# Blind placement



## railbird (Jan 2, 2009)

Some hunters come here for info. Here are my thoughts on blind placement, i developed these theories while running hog hunts in central texas, they also work great for deer. 

Always set your feeders where the wind is blowing from the sides, not straight in your face from the feeder to the blind. When choosing a setup, know where the animals bed/feed and setup between bedding and feeding areas. Deer will always approach feeders from a downwind angle. If the deer moves down wind to scent the feed, he will smell you if you are straight down wind of the feeder. If the feeder is between you and the bedding/feeding area, you can predict where the deer will be approaching from and reduce the chances of deer winding you on the way to the feeder. I will typically place my stands 25yds away allowing for deer to move between me and the feeder without approaching too close.
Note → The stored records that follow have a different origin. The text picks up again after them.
(* ===== verification/Reset.v ===== *)
(** * authenticatorReset and authenticatorSelection
    ([ctap/reset.rs], [ctap/selection.rs])

    Reset needs the user and the first ten seconds after power-up; when the
    store's part of it fails half-way, the engine falls back on what the store
    now shows. *)

From S2P Require Import Prelude Constants Crypto ConcreteCrypto Cbor ConcreteCbor Records.
From S2P Require Import PinRetry Token Presence Store StoreProofs Engine EngineProofs ClientPin.
From S2P Require Import ClientPinProofs ClientPinTheorems Scenario.

Section Reset.

Context {S : Type} `{Crypto} `{CredentialStore S}.

#[local] Abbreviation App := (CtapApp S).

(** [if let Some(window) = self.reset_window && self.pin_state.now() > window]. *)
Definition within_reset_window : M App unit Z := fun a =>
  match app_reset_window a with
  | None => (a, Ok tt)
  | Some window =>
      (let* t := now in if window <? t then fail CTAP2_ERR_NOT_ALLOWED else ret tt) a
  end.

Definition handle_reset : M App bytes Z :=
  within_reset_window ;;*
  let* timeout := gets app_presence_timeout in
  confirm_user_presence (presence_request Reset timeout) ;;*
  clear_cred_mgmt ;;*
  fun a =>
    match st_clear (app_store a) with
    | (s, Ok _) =>
        (modify_pin pin_reset ;;*
         modify (fun a => with_stored_pin_state a Read) ;;*
         ret [CTAP2_OK]) (with_store a s)
    | (s, Err e) =>
        (reconcile_persistent_authority ;;* fail (store_status e)) (with_store a s)
    end.

Definition handle_selection : M App bytes Z :=
  let* timeout := gets app_presence_timeout in
  confirm_user_presence (presence_request Select timeout) ;;*
  ret [CTAP2_OK].

Context `{!PinStoreLaws S} `{!PinResetLaws S}.

(** ** The invariant *)

Lemma keeps_selection : keeps pin_inv handle_selection.
Proof. unfold handle_selection. repeat keeps_step. Qed.

Lemma same_view_window : same_view within_reset_window.
Proof.
  intros a. unfold within_reset_window. destruct (app_reset_window a) as [w|]; [|done].
  apply same_view_bind; [apply same_view_now|]. intros t b. by destruct (w <? t).
Qed.

(** What a failed [clear] leaves: live state and store may disagree, but only
    in that the store shows the defaults. *)
Record after_clear (a : App) : Prop := {
  ac_records : records_ok a;
  ac_bounds : 0 <= pp_pin_retries (persistent a) <= MAX_PIN_RETRIES;
  ac_live : app_stored_pin_state a = Read -> persistent_ok (persistent a);
  ac_synced : app_stored_pin_state a = Read ->
    synced a \/ pin_view (app_store a) = Some PinStateRecord_default
}.

Lemma after_clear_failed a s :
  pin_inv a ->
  pin_view s = pin_view (app_store a) \/ pin_view s = Some PinStateRecord_default ->
  after_clear (with_store a s).
Proof.
  intros Hi Hs. split; [|exact (pi_bounds _ Hi)|exact (pin_inv_live_ok a Hi)|].
  - intros r Hr. simpl in Hr. destruct Hs as [Hs|Hs]; rewrite Hs in Hr.
    + by apply (pi_store _ Hi).
    + injection Hr as <-. apply record_ok_default.
  - intros Hst. destruct Hs as [Hs|Hs]; [left|by right].
    pose proof (pi_synced _ Hi Hst) as Hy. unfold synced in *. simpl. by rewrite Hs.
Qed.

Lemma after_clear_inv a : after_clear a -> (app_stored_pin_state a = Read -> synced a) -> pin_inv a.
Proof. intros [H1 H2 H3 H4] Hy. by split. Qed.

Lemma refresh_after_clear b c r :
  after_clear b -> refresh_persistent_authority b = (c, r) ->
  records_ok c /\ (r = Ok tt \/ app_stored_pin_state c <> Read -> pin_inv c).
Proof.
  intros Ha Hr. destruct (decide (app_stored_pin_state b = Read)) as [Hst|Hst].
  2:{ assert (Hi : pin_inv b) by (by apply after_clear_inv).
      pose proof (keeps_refresh b Hi) as Hc. rewrite Hr in Hc. split; [exact (pi_store _ Hc)|done]. }
  unfold refresh_persistent_authority in Hr. rewrite Hst in Hr. unfold mbind_st in Hr.
  pose proof (same_view_read_store b) as Hv. unfold read_store_pin_state in *.
  destruct (st_pin_state (app_store b)) as [s x] eqn:E. apply pin_read in E as [Epv E].
  simpl in Hv. set (b1 := with_store b s) in *. destruct Ha as [R1 R2 R3 R4].
  assert (Hrec : records_ok b1) by (intros q Hq; apply R1; unfold b1 in Hq; simpl in Hq; congruence).
  assert (Hclosed : pin_inv (fst (close_authority b1))) by (by apply pin_inv_closed).
  destruct x as [[record|]|e].
  - pose proof (adopt_record_inv b1 record Hrec) as Had. rewrite Hr in Had.
    assert (Hc : pin_inv c).
    { apply Had; [unfold b1; simpl; by rewrite Epv, <- (E _ eq_refl)|by apply R3|].
      destruct (R4 Hst) as [Hy|Hy]; [left; unfold synced in Hy|right];
        rewrite <- (E _ eq_refl) in Hy; [exact Hy|by injection Hy]. }
    split; [exact (pi_store _ Hc)|done].
  - assert (Hy : synced b).
    { destruct (R4 Hst) as [Hy|Hy]; [done|]. by rewrite <- (E _ eq_refl) in Hy. }
    assert (Hb1 : pin_inv b1).
    { apply (pin_inv_view b); [by symmetry|]. by apply after_clear_inv. }
    destruct (pp_pin_hash (persistent b1)), (pp_persistent_tokens (persistent b1)) as [[] []];
      injection Hr as <- <-; (split; [first [exact Hrec | exact (pi_store _ Hclosed)]|done]).
  - destruct (closes_authority e); injection Hr as <- <-; (split; [first [exact Hrec | exact (pi_store _ Hclosed)]|]).
    + intros _. exact Hclosed.
    + intros [|]; done.
Qed.

Lemma reconcile_after_clear b :
  after_clear b -> pin_inv (fst (reconcile_persistent_authority b)).
Proof.
  intros Ha. unfold reconcile_persistent_authority.
  destruct (refresh_persistent_authority b) as [c [[]|e]] eqn:Hr;
    apply refresh_after_clear in Hr as [Hrec Hinv]; [|done| |done]; [by apply Hinv; left|].
  destruct (app_stored_pin_state c) eqn:Hst; try (apply Hinv; by right).
  split; cbn; [exact Hrec|vm_compute; split; discriminate|done].
Qed.

Lemma keeps_reset : keeps pin_inv handle_reset.
Proof.
  unfold handle_reset. apply keeps_bind; [apply keeps_same_view; [apply pin_inv_view|apply same_view_window]|].
  intros _. repeat (apply keeps_bind; [view_done|intros ?]). intros a Hi.
  destruct (st_clear (app_store a)) as [s [d|e]] eqn:E; apply pin_clear in E.
  - simpl. apply (pin_inv_of_view _ PersistentPinState_default Read);
      [unfold view; simpl; by rewrite E|apply persistent_ok_default].
  - unfold mbind_st. pose proof (reconcile_after_clear _ (after_clear_failed a s Hi E)) as Hx.
    by destruct (reconcile_persistent_authority (with_store a s)) as [c [[]|e']].
Qed.

(** ** Properties *)

(** C8: A reset that succeeds was asked for no later than the end of the reset
    window (the clock when the request arrives; the user may confirm it after),
    was confirmed by the user as a reset and not cancelled before it was shown,
    and starts the authenticator afresh: no PIN, default policy and retries, no
    token, no key-agreement keys, no enumeration in progress, with the default
    PIN state published. *)
Theorem reset_starts_afresh (a a' : App) response :
  handle_reset a = (a', Ok response) ->
  response = [CTAP2_OK] /\
  (forall w, app_reset_window a = Some w -> w_clock (app_world a) (w_clock_reads (app_world a)) <= w) /\
  (exists n, w_cancelled (app_world a) n = false /\
     w_confirm (app_world a) n (presence_request Reset (app_presence_timeout a)) = Approved) /\
  ps_pin (app_pin_state a') = PinRetryState_default /\
  ps_key_agreement (app_pin_state a') = KeyAgreementKeys_default /\
  tks_in_use (ps_token (app_pin_state a')) = None /\
  app_cred_mgmt_state a' = cm_new /\ app_stored_pin_state a' = Read /\
  pin_view (app_store a') = Some PinStateRecord_default.
Proof.
  intros Hr. unfold handle_reset in Hr. peel Hr b u Hw.
  assert (Hb : (forall w, app_reset_window a = Some w ->
                 w_clock (app_world a) (w_clock_reads (app_world a)) <= w) /\
               app_presence_timeout b = app_presence_timeout a /\
               w_cancelled (app_world b) = w_cancelled (app_world a) /\
               w_confirm (app_world b) = w_confirm (app_world a)).
  { unfold within_reset_window in Hw. destruct (app_reset_window a) as [w|]; [|by injection Hw as <-].
    peel Hw c t Ht. injection Ht as <- <-. destruct (Z.ltb_spec w (w_clock (app_world a) (w_clock_reads (app_world a)))); [done|].
    injection Hw as <-. split_and!; try done. by intros w' [= <-]. }
  destruct Hb as (Hwin & Hto & Hca & Hco).
  peel Hr c1 timeout Ht. injection Ht as <- <-. peel Hr c2 u2 Hc.
  peel Hc d outcome Ho. injection Ho as <- <-. injection Hc as <- Hst. destruct u2.
  apply presence_status_ok in Hst. peel Hr c3 u3 Hcm. injection Hcm as <- <-.
  simpl in Hr. destruct (st_clear (app_store b)) as [s [d|e]] eqn:E; apply pin_clear in E.
  - injection Hr as <- <-. split_and!; try done. exists (w_asks (app_world b)).
    rewrite <- Hca, <- Hco, <- Hto. by destruct (w_cancelled (app_world b) (w_asks (app_world b))).
  - unfold mbind_st in Hr. by destruct (reconcile_persistent_authority _) as [? [[]|]].
Qed.

End Reset.

(** ** A concrete run *)

Module ResetWitness.

#[local] Opaque fresh_engine engine_with_pin engine_with_token agreed seal_for.

Lemma reset_starts_afresh_witness :
  snd (handle_reset engine_with_token) = Ok [CTAP2_OK] /\
  tks_in_use (ps_token (app_pin_state (fst (handle_reset engine_with_token)))) = None.
Proof.
  assert (Hs : snd (handle_reset engine_with_token) = Ok [CTAP2_OK]) by (vm_compute; reflexivity).
  split; [exact Hs|].
  destruct (reset_starts_afresh engine_with_token (fst (handle_reset engine_with_token)) [CTAP2_OK]
    (run_result (handle_reset engine_with_token) _ Hs)) as (_ & _ & _ & _ & _ & Ht & _).
  exact Ht.
Defined.

End ResetWitness.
My favorite setup is having the wind quartering slightly toward me with thick brush behind me, and a road they can walk down to get to the feeder without getting my wind. 

Lastly, choose your stand based on where the deer should be (feeding area vs bedding area). I typically hunt feeders near bedding areas in the evenings, and hunt my feeders near feeding areas in the morning. I adjust this for moon phases and obsevations of deer activities. Hope this helps.

chuck


----------



## Bucksnort (Jun 29, 2004)

Like to add we set up our blinds 40 yds from our feeder. We spread corn at the 20yd mark. This has worked very well for us in calming the deer down when they arrive for a bite. They ALWAYS come to the corn we spread and rarely pay much attention to us sitting in the stand. Good Info Chuck!


----------